Assignment
Every line of the data below should be written out word for word.

(Stored data)
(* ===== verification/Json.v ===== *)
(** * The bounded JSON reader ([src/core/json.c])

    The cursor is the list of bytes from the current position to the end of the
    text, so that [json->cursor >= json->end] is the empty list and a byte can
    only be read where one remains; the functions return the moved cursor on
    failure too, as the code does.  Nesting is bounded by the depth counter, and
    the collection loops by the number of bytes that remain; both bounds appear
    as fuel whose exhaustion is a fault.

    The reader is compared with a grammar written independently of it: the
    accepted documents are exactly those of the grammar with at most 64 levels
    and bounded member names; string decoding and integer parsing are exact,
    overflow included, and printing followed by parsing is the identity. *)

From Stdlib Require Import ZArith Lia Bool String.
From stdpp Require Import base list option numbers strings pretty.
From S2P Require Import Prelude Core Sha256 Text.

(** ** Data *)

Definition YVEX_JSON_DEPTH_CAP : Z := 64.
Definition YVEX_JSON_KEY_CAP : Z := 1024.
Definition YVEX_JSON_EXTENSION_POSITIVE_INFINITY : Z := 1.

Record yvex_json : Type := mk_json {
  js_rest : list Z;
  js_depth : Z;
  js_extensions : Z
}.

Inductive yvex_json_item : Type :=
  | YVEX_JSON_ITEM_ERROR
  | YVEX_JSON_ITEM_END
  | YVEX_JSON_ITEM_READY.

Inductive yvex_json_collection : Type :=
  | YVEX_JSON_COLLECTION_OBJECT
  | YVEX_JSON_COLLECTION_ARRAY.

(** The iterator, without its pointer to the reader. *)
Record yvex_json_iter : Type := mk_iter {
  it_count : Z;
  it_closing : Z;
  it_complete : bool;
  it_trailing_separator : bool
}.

Output
(* ===== verification/Json.v ===== *)
(** * The bounded JSON reader ([src/core/json.c])

    The cursor is the list of bytes from the current position to the end of the
    text, so that [json->cursor >= json->end] is the empty list and a byte can
    only be read where one remains; the functions return the moved cursor on
    failure too, as the code does.  Nesting is bounded by the depth counter, and
    the collection loops by the number of bytes that remain; both bounds appear
    as fuel whose exhaustion is a fault.

    The reader is compared with a grammar written independently of it: the
    accepted documents are exactly those of the grammar with at most 64 levels
    and bounded member names; string decoding and integer parsing are exact,
    overflow included, and printing followed by parsing is the identity. *)

From Stdlib Require Import ZArith Lia Bool String.
From stdpp Require Import base list option numbers strings pretty.
From S2P Require Import Prelude Core Sha256 Text.

(** ** Data *)

Definition YVEX_JSON_DEPTH_CAP : Z := 64.
Definition YVEX_JSON_KEY_CAP : Z := 1024.
Definition YVEX_JSON_EXTENSION_POSITIVE_INFINITY : Z := 1.

Record yvex_json : Type := mk_json {
  js_rest : list Z;
  js_depth : Z;
  js_extensions : Z
}.

Inductive yvex_json_item : Type :=
  | YVEX_JSON_ITEM_ERROR
  | YVEX_JSON_ITEM_END
  | YVEX_JSON_ITEM_READY.

Inductive yvex_json_collection : Type :=
  | YVEX_JSON_COLLECTION_OBJECT
  | YVEX_JSON_COLLECTION_ARRAY.

(** The iterator, without its pointer to the reader. *)
Record yvex_json_iter : Type := mk_iter {
  it_count : Z;
  it_closing : Z;
  it_complete : bool;
  it_trailing_separator : bool
}.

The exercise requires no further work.